Stored data entries:
────────────────────────────────────────

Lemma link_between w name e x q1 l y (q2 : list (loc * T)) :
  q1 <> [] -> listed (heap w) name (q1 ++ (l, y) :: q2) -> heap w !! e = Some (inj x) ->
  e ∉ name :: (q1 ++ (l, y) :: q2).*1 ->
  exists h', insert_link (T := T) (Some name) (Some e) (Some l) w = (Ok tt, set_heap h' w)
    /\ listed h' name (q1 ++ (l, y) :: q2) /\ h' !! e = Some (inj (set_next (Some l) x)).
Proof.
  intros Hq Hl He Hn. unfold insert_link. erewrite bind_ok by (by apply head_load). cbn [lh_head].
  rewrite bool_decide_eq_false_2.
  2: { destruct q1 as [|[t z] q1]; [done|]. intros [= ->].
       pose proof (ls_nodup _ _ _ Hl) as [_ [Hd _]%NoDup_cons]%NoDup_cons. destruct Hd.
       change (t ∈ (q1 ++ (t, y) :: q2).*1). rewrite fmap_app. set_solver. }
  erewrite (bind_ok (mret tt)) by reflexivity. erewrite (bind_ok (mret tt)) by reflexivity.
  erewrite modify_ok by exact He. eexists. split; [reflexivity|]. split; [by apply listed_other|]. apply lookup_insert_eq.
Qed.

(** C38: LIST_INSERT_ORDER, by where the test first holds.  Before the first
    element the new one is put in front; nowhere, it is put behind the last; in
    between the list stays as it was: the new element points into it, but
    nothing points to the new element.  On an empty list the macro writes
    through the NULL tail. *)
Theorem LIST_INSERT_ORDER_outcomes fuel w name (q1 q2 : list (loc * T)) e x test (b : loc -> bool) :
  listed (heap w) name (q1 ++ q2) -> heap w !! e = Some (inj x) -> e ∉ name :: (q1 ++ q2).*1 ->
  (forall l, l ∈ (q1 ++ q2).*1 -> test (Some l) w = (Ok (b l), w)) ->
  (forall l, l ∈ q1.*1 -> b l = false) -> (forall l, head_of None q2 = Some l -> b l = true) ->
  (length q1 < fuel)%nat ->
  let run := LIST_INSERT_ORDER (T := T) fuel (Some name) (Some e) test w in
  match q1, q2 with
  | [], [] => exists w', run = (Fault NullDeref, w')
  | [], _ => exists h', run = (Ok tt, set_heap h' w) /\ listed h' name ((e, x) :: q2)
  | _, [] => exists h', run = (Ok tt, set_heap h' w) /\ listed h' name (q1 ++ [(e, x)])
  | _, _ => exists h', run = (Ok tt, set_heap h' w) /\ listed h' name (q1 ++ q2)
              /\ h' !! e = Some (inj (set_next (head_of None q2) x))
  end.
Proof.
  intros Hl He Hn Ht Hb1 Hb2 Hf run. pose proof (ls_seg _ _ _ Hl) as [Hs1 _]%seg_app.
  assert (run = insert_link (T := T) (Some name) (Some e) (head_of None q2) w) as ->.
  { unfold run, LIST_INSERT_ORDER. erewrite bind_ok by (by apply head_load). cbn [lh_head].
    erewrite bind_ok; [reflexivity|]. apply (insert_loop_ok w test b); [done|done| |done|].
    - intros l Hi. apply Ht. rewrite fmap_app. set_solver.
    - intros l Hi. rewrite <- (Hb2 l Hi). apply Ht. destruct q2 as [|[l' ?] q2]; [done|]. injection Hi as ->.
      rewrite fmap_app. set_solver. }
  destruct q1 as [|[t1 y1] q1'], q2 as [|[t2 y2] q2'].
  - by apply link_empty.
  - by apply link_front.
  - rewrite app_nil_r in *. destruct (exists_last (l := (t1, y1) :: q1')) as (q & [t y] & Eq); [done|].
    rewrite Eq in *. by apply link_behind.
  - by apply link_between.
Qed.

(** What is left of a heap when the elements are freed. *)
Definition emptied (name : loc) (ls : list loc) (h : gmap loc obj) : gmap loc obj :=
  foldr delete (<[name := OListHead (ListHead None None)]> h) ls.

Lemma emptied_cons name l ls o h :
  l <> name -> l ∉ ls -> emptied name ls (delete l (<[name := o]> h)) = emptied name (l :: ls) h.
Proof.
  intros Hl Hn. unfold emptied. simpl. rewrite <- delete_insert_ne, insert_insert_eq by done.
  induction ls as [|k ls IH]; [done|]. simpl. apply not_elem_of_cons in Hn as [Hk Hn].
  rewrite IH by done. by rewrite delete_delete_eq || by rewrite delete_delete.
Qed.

────────────────────────────────────────

[What to work on]
Every record above is to be restated exactly as it reads.

[Solution below]
Lemma link_between w name e x q1 l y (q2 : list (loc * T)) :
  q1 <> [] -> listed (heap w) name (q1 ++ (l, y) :: q2) -> heap w !! e = Some (inj x) ->
  e ∉ name :: (q1 ++ (l, y) :: q2).*1 ->
  exists h', insert_link (T := T) (Some name) (Some e) (Some l) w = (Ok tt, set_heap h' w)
    /\ listed h' name (q1 ++ (l, y) :: q2) /\ h' !! e = Some (inj (set_next (Some l) x)).
Proof.
  intros Hq Hl He Hn. unfold insert_link. erewrite bind_ok by (by apply head_load). cbn [lh_head].
  rewrite bool_decide_eq_false_2.
  2: { destruct q1 as [|[t z] q1]; [done|]. intros [= ->].
       pose proof (ls_nodup _ _ _ Hl) as [_ [Hd _]%NoDup_cons]%NoDup_cons. destruct Hd.
       change (t ∈ (q1 ++ (t, y) :: q2).*1). rewrite fmap_app. set_solver. }
  erewrite (bind_ok (mret tt)) by reflexivity. erewrite (bind_ok (mret tt)) by reflexivity.
  erewrite modify_ok by exact He. eexists. split; [reflexivity|]. split; [by apply listed_other|]. apply lookup_insert_eq.
Qed.

(** C38: LIST_INSERT_ORDER, by where the test first holds.  Before the first
    element the new one is put in front; nowhere, it is put behind the last; in
    between the list stays as it was: the new element points into it, but
    nothing points to the new element.  On an empty list the macro writes
    through the NULL tail. *)
Theorem LIST_INSERT_ORDER_outcomes fuel w name (q1 q2 : list (loc * T)) e x test (b : loc -> bool) :
  listed (heap w) name (q1 ++ q2) -> heap w !! e = Some (inj x) -> e ∉ name :: (q1 ++ q2).*1 ->
  (forall l, l ∈ (q1 ++ q2).*1 -> test (Some l) w = (Ok (b l), w)) ->
  (forall l, l ∈ q1.*1 -> b l = false) -> (forall l, head_of None q2 = Some l -> b l = true) ->
  (length q1 < fuel)%nat ->
  let run := LIST_INSERT_ORDER (T := T) fuel (Some name) (Some e) test w in
  match q1, q2 with
  | [], [] => exists w', run = (Fault NullDeref, w')
  | [], _ => exists h', run = (Ok tt, set_heap h' w) /\ listed h' name ((e, x) :: q2)
  | _, [] => exists h', run = (Ok tt, set_heap h' w) /\ listed h' name (q1 ++ [(e, x)])
  | _, _ => exists h', run = (Ok tt, set_heap h' w) /\ listed h' name (q1 ++ q2)
              /\ h' !! e = Some (inj (set_next (head_of None q2) x))
  end.
Proof.
  intros Hl He Hn Ht Hb1 Hb2 Hf run. pose proof (ls_seg _ _ _ Hl) as [Hs1 _]%seg_app.
  assert (run = insert_link (T := T) (Some name) (Some e) (head_of None q2) w) as ->.
  { unfold run, LIST_INSERT_ORDER. erewrite bind_ok by (by apply head_load). cbn [lh_head].
    erewrite bind_ok; [reflexivity|]. apply (insert_loop_ok w test b); [done|done| |done|].
    - intros l Hi. apply Ht. rewrite fmap_app. set_solver.
    - intros l Hi. rewrite <- (Hb2 l Hi). apply Ht. destruct q2 as [|[l' ?] q2]; [done|]. injection Hi as ->.
      rewrite fmap_app. set_solver. }
  destruct q1 as [|[t1 y1] q1'], q2 as [|[t2 y2] q2'].
  - by apply link_empty.
  - by apply link_front.
  - rewrite app_nil_r in *. destruct (exists_last (l := (t1, y1) :: q1')) as (q & [t y] & Eq); [done|].
    rewrite Eq in *. by apply link_behind.
  - by apply link_between.
Qed.

(** What is left of a heap when the elements are freed. *)
Definition emptied (name : loc) (ls : list loc) (h : gmap loc obj) : gmap loc obj :=
  foldr delete (<[name := OListHead (ListHead None None)]> h) ls.

Lemma emptied_cons name l ls o h :
  l <> name -> l ∉ ls -> emptied name ls (delete l (<[name := o]> h)) = emptied name (l :: ls) h.
Proof.
  intros Hl Hn. unfold emptied. simpl. rewrite <- delete_insert_ne, insert_insert_eq by done.
  induction ls as [|k ls IH]; [done|]. simpl. apply not_elem_of_cons in Hn as [Hk Hn].
  rewrite IH by done. by rewrite delete_delete_eq || by rewrite delete_delete.
Qed.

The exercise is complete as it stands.